La corteza premotora
y la corteza frontal inferior del hemisferio izquierdo están implicadas en la
repetición de ítems a recordar, lo cual es válido si se hace tanto en voz alta como en silencio (por eso sin
importar si hace el ejercicio del número de teléfono en voz alta o no, el
resultado será el mismo). Estas áreas cerebrales tienen que ver, además, con la
producción del habla. Veamos otro ejemplo, en el que la vinculación se queda
más clara: cuando los niños están aprendiendo a leer, les resulta más fácil hacerlo
en voz alta. Esto es porque, por un lado, realizan un ejercicio de traducción
de los signos escritos en fonemas; y separadamente, la comprensión del
significado la obtienen de lo que oyen. A medida que van afinando la destreza
lectora, es probable que pasen por un período en que muevan los labios como si
estuvieran leyendo en voz alta, aunque no emitan ningún sonido. Finalmente,
abandonarán este movimiento, aunque muchas personas adultas continúan moviendo
los labios de esta manera.
Lamentablemente,
la memoria experimenta cambios con la edad. Y, cuanto mayor se hace uno, más
difícil es aprender de memoria.
Por su parte, el
aprendizaje de material significativo, llamado por eso mismo aprendizaje significativo,
recurre a un área cerebral adicional: la corteza prefrontal inferior izquierda.
Cuando queremos aprender algo en forma permanente, o se trata de un material
extenso, es mucho más fácil hacerlo si le damos sentido a la información. La
memoria de corto plazo –como ya dijimos- sólo es buena para la repetición
inmediata, mientras se ejecuta una tarea, y además es bastante limitada, ya que
puede manejar sólo unos siete ítems de información a la vez y dura únicamente
entre 15 y 20 segundos.
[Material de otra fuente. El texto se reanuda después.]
(* ===== verification/ConcurrentVector.v ===== *)
(** * The concurrent vector and singletons (util/ConcurrentVector.h, Singleton.h)

    [ConcurrentVector] as a sequence of atomic parts, which the calls of one
    thread compose and a step relation interleaves; there a change of [m_vector]
    or of [m_mtx] begins and ends, and whoever uses it in between is undefined.
    An entry of [m_mtx] is
    whether the pointer is set.  [Singleton] creates its instance at the first
    call. *)
From S2P Require Import Prelude.

(** ** [ConcurrentVector] *)

Section vector.
Context {A : Type}.
(** [std::vector<ItemType>::max_size()] *)
Variable max_size : Z.

Record ConcurrentVector := mkVector {
  m_size : Z; m_granu : Z; m_mtx_size : Z;
  m_vector : list A;
  m_mtx : list bool
}.
Abbreviation VM := (M ConcurrentVector).

(** The members as their initialisers leave them. *)
Definition blank_vector : ConcurrentVector := mkVector 0 16 8 [] [].
(** [ConcurrentVector(size_t size, size_t granu)] *)
Definition new_ConcurrentVector (size granu : Z) : M unit ConcurrentVector :=
  Assert (0 <? granu) ;;;
  let mtx_size := if m_mtx_size blank_vector <? size / granu then size / granu else m_mtx_size blank_vector in
  if max_size <? size then throw length_error else
  mreturn (mkVector size granu mtx_size [] (replicate (Z.to_nat mtx_size) true)).

(** [hashFunc(n) % m_mtx_size]: the argument of [std::hash<int>] is an [int] *)
Definition stripe (n : Z) (s : ConcurrentVector) : Z := u64 (i32 n) mod m_mtx_size s.
(** Locking [*m_mtx\[mtx_idx\]] *)
Definition lock_stripe (idx : Z) : VM unit := fun s =>
  match m_mtx s !! Z.to_nat idx with
  | Some true => Ok tt s
  | _ => Ub
  end.

(** [m_vector\[index\]], read and assigned *)
Definition item_at (index : Z) : VM A := fun s => deref (m_vector s !! Z.to_nat index) s.
Definition set_item (index : Z) (val : A) : VM unit := fun s =>
  match m_vector s !! Z.to_nat index with
  | Some _ => Ok tt (mkVector (m_size s) (m_granu s) (m_mtx_size s) (<[Z.to_nat index := val]> (m_vector s)) (m_mtx s))
  | None => Ub
  end.

Definition ConcurrentVector_get (index : Z) : VM A :=
  n <-- gets m_size ;;
  if n <=? index then throw out_of_range else
  mtx_idx <-- gets (stripe index) ;;
  lock_stripe mtx_idx ;;; item_at index.

Definition ConcurrentVector_set (index : Z) (val : A) : VM unit :=
  n <-- gets m_size ;;
  if n <=? index then throw out_of_range else
  mtx_idx <-- gets (stripe index) ;;
  lock_stripe mtx_idx ;;; set_item index val.

(** [m_size.fetch_add(1)] *)
Definition grow : VM unit :=
  modify (fun s => mkVector (u64 (m_size s + 1)) (m_granu s) (m_mtx_size s) (m_vector s) (m_mtx s)).
(** [check_mtx()], under its lock: the test, and [m_mtx.emplace_back()] with
    [m_mtx_size.fetch_add(1)] *)
Definition too_few (s : ConcurrentVector) : bool := u64 (m_mtx_size s * m_granu s) <? m_size s.
Definition add_stripe (s : ConcurrentVector) : ConcurrentVector :=
  mkVector (m_size s) (m_granu s) (u64 (m_mtx_size s + 1)) (m_vector s) (m_mtx s ++ [false]).
Definition check_mtx : VM unit := modify (fun s => if too_few s then add_stripe s else s).
(** [m_vector.push_back(val)], under the lock of a stripe *)
Definition append (val : A) : VM unit :=
  modify (fun s => mkVector (m_size s) (m_granu s) (m_mtx_size s) (m_vector s ++ [val]) (m_mtx s)).

Definition ConcurrentVector_push_back (val : A) : VM unit :=
  grow ;;; check_mtx ;;;
  n <-- gets m_size ;;
  mtx_idx <-- gets (stripe n) ;;
  lock_stripe mtx_idx ;;; append val.
Definition ConcurrentVector_emplace_back (val : A) : VM unit :=
  grow ;;; check_mtx ;;;
  n <-- gets m_size ;;
  mtx_idx <-- gets (stripe n) ;;
  lock_stripe mtx_idx ;;; append val.
Definition ConcurrentVector_size (s : ConcurrentVector) : Z := m_size s.

(** ** Several threads *)

(** Where a thread is in [push_back(val)]. *)
Inductive pusher :=
| PGrow (val : A)
| PCheck (val : A)
| PResize (val : A)             (* in [m_mtx.emplace_back], holds [m_check_mtx] *)
| PIndex (val : A)
| PLock (val : A) (idx : Z)
| PAppend (val : A) (idx : Z)   (* holds the lock of the stripe *)
| PWrite (val : A) (idx : Z)    (* in [m_vector.push_back], holds it too *)
| PDone.
(** A thread is changing [m_mtx], or [m_vector]; the stripe it holds. *)
Definition resizing (t : pusher) : bool := match t with PResize _ => true | _ => false end.
Definition writing (t : pusher) : bool := match t with PWrite _ _ => true | _ => false end.
Definition holds (t : pusher) : option Z := match t with PAppend _ i | PWrite _ i => Some i | _ => None end.
(** The lock of a stripe is free. *)
Definition stripe_free (idx : Z) (ts : list pusher) : Prop := Forall (fun t => holds t <> Some idx) ts.

(** The vector and the threads; or undefined behaviour. *)
Inductive pushers := Going (s : ConcurrentVector) (ts : list pusher) | Undefined.

(** One step of one thread.  Changing [m_mtx] and [m_vector] takes time, and an
    access of another thread to the same object meanwhile is a data race. *)
Inductive push_step : pushers -> pushers -> Prop :=
| step_grow i v ts s s' : ts !! i = Some (PGrow v) -> grow s = Ok tt s' ->
    push_step (Going s ts) (Going s' (<[i := PCheck v]> ts))
| step_enough i v ts s : ts !! i = Some (PCheck v) -> existsb resizing ts = false -> too_few s = false ->
    push_step (Going s ts) (Going s (<[i := PIndex v]> ts))
| step_resize i v ts s : ts !! i = Some (PCheck v) -> existsb resizing ts = false -> too_few s = true ->
    push_step (Going s ts) (Going s (<[i := PResize v]> ts))
| step_resized i v ts s : ts !! i = Some (PResize v) ->
    push_step (Going s ts) (Going (add_stripe s) (<[i := PIndex v]> ts))
| step_index i v ts s : ts !! i = Some (PIndex v) ->
    push_step (Going s ts) (Going s (<[i := PLock v (stripe (m_size s) s)]> ts))
| step_lock i v idx ts s s' : ts !! i = Some (PLock v idx) -> existsb resizing ts = false -> stripe_free idx ts ->
    lock_stripe idx s = Ok tt s' -> push_step (Going s ts) (Going s' (<[i := PAppend v idx]> ts))
| step_null i v idx ts s : ts !! i = Some (PLock v idx) -> lock_stripe idx s = Ub -> push_step (Going s ts) Undefined
| step_mtx_race i v idx ts s : ts !! i = Some (PLock v idx) -> existsb resizing ts = true ->
    push_step (Going s ts) Undefined
| step_write i v idx ts s : ts !! i = Some (PAppend v idx) -> existsb writing ts = false ->
    push_step (Going s ts) (Going s (<[i := PWrite v idx]> ts))
| step_race i v idx ts s : ts !! i = Some (PAppend v idx) -> existsb writing ts = true ->
    push_step (Going s ts) Undefined
| step_written i v idx ts s s' : ts !! i = Some (PWrite v idx) -> append v s = Ok tt s' ->
    push_step (Going s ts) (Going s' (<[i := PDone]> ts)).
End vector.
Arguments ConcurrentVector A : clear implicits.

(** ** [Singleton] and [SingletonPtr] *)

Section singleton.
Context {T : Type}.
(** [new T()] *)
Variable construct : M nat T.

(** [m_instance], and how many objects were constructed so far. *)
Record Singleton := mkSingleton { m_instance : option T; constructed : nat }.
(** [getInstance()], under [m_mtx]; a constructor that throws leaves null. *)
Definition Singleton_getInstance : M Singleton T := fun s =>
  match m_instance s with
  | Some p => Ok p s
  | None =>
      match construct (constructed s) with
      | Ok p n => Ok p (mkSingleton (Some p) n)
      | Throw e n => Throw e (mkSingleton None n)
      | Abort => Abort | Ub => Ub | Deadlock => Deadlock | NoFuel => NoFuel
      end
  end.
End singleton.
(* ===== verification/ConcurrentUse.v ===== *)
(** * Threads that share a concurrent vector (src/src/util/ConcurrentVector.h)

    Several threads, each with a list of calls, on one [ConcurrentVector]: every
    call goes by its accesses of the atomics and of the shared data, and the lock
    of a stripe is shared by [operator\[\]] and exclusive for [set] and the pushes. *)
From S2P Require Import Prelude.
From S2P Require Import ConcurrentVector ConcurrentVectorFacts.

Section use.
Context {A : Type}.
Abbreviation VM := (M (ConcurrentVector A)).
Abbreviation op := (vector_op (A:=A)).
Abbreviation result := (exn + answer (A:=A))%type.

(** Where a thread is in its first call: before it; after [fetch_add]; before the
    number of the stripe is computed; before the lock; with the lock. *)
Inductive place := UNext | UGrown | UIndex | ULock (idx : Z) | UHold (idx : Z).
Record user := mkUser { pc : place; todo : list op; got : list result }.
Definition at_place (p : place) (u : user) : user := mkUser p (todo u) (got u).
(** The call returns or throws; its guard releases the lock. *)
Definition returns (r : result) (u : user) : user := mkUser UNext (tail (todo u)) (got u ++ [r]).

(** The argument of [hashFunc] *)
Definition key (o : op) (s : ConcurrentVector A) : Z :=
  match o with VPush _ | VEmplace _ => m_size s | VSet i _ | VGet i => Z.of_nat i | VSize => 0 end.
(** The access to [m_vector] *)
Definition access (o : op) : VM answer :=
  match o with
  | VPush v | VEmplace v => append v ;;; mreturn Unit
  | VSet i v => set_item (Z.of_nat i) v ;;; mreturn Unit
  | VGet i => a <-- item_at (Z.of_nat i) ;; mreturn (Item a)
  | VSize => n <-- gets ConcurrentVector_size ;; mreturn (Length n)
  end.

(** One step of a thread, with the result of the call when it is the one that
    answers it. *)
Definition user_step (u : user) : VM (user * option result) :=
  match pc u, todo u with
  | UNext, o :: _ =>
      match o with
      | VSize => a <-- access o ;; mreturn (returns (inr a) u, Some (inr a))
      | VPush _ | VEmplace _ => grow ;;; mreturn (at_place UGrown u, None)
      | VSet i _ | VGet i =>
          n <-- gets m_size ;;
          mreturn (if n <=? Z.of_nat i then (returns (inl out_of_range) u, Some (inl out_of_range))
                   else (at_place UIndex u, None))
      end
  | UGrown, _ => check_mtx ;;; mreturn (at_place UIndex u, None)
  | UIndex, o :: _ => idx <-- gets (fun s => stripe (key o s) s) ;; mreturn (at_place (ULock idx) u, None)
  | ULock idx, _ => lock_stripe idx ;;; mreturn (at_place (UHold idx) u, None)
  | UHold _, o :: _ => a <-- access o ;; mreturn (returns (inr a) u, Some (inr a))
  | _, [] => fun _ => NoFuel
  end.

(** [operator\[\]] only reads. *)
Definition reads (u : user) : bool := match todo u with VGet _ :: _ => true | _ => false end.
(** The stripe [idx] can be locked: shared with readers, or alone. *)
Definition may_lock (u : user) (idx : Z) (us : list user) : Prop :=
  Forall (fun w => pc w = UHold idx -> reads u = true /\ reads w = true) us.

Definition event : Type := nat * op * result.
(** A step of thread [i]; what it answers, if it answers a call. *)
Inductive use_step : ConcurrentVector A * list user -> list event -> ConcurrentVector A * list user -> Prop :=
| use_one i u us s u' r s' :
    us !! i = Some u -> (forall idx, pc u = ULock idx -> may_lock u idx us) ->
    user_step u s = Ok (u', r) s' ->
    use_step (s, us) (match r, todo u with Some r, o :: _ => [(i, o, r)] | _, _ => [] end) (s', <[i := u']> us).
Inductive use_run : ConcurrentVector A * list user -> list event -> ConcurrentVector A * list user -> Prop :=
| use_stop c : use_run c [] c
| use_more c es c1 es' c2 : use_run c es c1 -> use_step c1 es' c2 -> use_run c (es ++ es') c2.

(** Two accesses that may not happen at once: a push may move the elements. *)
Definition conflict (o o' : op) : bool :=
  match o, o' with
  | VGet _, VGet _ => false
  | VGet i, VSet j _ | VSet i _, VGet j | VSet i _, VSet j _ => bool_decide (i = j)
  | VSize, _ | _, VSize => false
  | _, _ => true
  end.
Definition race (us : list user) : Prop :=
  exists i j u w o o' ops ops' idx idx', i <> j /\ us !! i = Some u /\ us !! j = Some w
    /\ pc u = UHold idx /\ pc w = UHold idx' /\ todo u = o :: ops /\ todo w = o' :: ops' /\ conflict o o' = true.
(** Nothing is left to call. *)
Definition idle (u : user) : Prop := todo u = [] /\ pc u = UNext.
End use.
La información significativa, por el contrario, se
almacena automáticamente y es posible recordarla durante mucho más tiempo.
Para colaborar
con este tipo de aprendizaje, las imágenes visuales y la visualización –esto
es, la creación de imágenes mentales- suelen ser eficaces, ya que generan
sensaciones que son procesadas por el cerebro emocional. Por eso, en la tarea
áulica, es importante que usemos imágenes visuales –y cuando sea posible,
visualizaciones- para potenciar el aprendizaje.
Un aporte de la
visualización al aprendizaje es, por ejemplo, cuando imaginamos que hacemos
movimientos sin movernos, lo que tiene realmente consecuencias perceptibles. La
práctica mental del movimiento no sólo mejora la precisión en su ejecución,
sino que incluso –y llamativamente- puede mejorar verdaderamente la fuerza
muscular y la velocidad del movimiento. Esto se debe a que prepararse para el
movimiento recurre a los mismos procesos implicados en imaginar que se lleva a
cabo dicho movimiento.
La imitación es una estrategia de
aprendizaje por demás arraigada. Apenas poco después de nacer, los bebés
humanos ya pueden imitar algunos gestos comunicativos de quienes los rodean. Con
apenas unos días de vida, a menudo imitan expresiones faciales; y hacia las
diez semanas, empiezan a imitar las expresiones faciales mostrando emociones
básicas. El hecho de que los bebés estén dotados de mecanismos de imitación
tiene una explicación evolutiva: la imitación es un importante dispositivo de
aprendizaje y además vincula nuestra identidad a la de los que nos rodean. Se
trata, por lo tanto, de otra ventaja adaptativa.
A diferencia de
esta imitación automática temprana, las imitaciones que aparecen más adelante
no se limitan a reflejar lo visto sino que son muy selectivas. Por ejemplo,
aunque la madre sea la principal fuente del habla, en el caso de que hable con
acento extranjero, el niño pequeño no lo imitará. Otro ejemplo de esta imitación selectiva es
el hecho de que los niños y los adolescentes –y hasta cierto punto los adultos-
tienden a hacer suyos los valores, las actitudes y las conductas de sus
compañeros, sea en la vida real, los libros o la televisión. Y aún los adultos
imitan de manera natural conductas básicas, como gestos y expresiones faciales.
Existe además
otra clase de imitación, en la que nos esforzamos deliberadamente por copiar las
actitudes, los valores y el comportamiento de personas a las que admiramos.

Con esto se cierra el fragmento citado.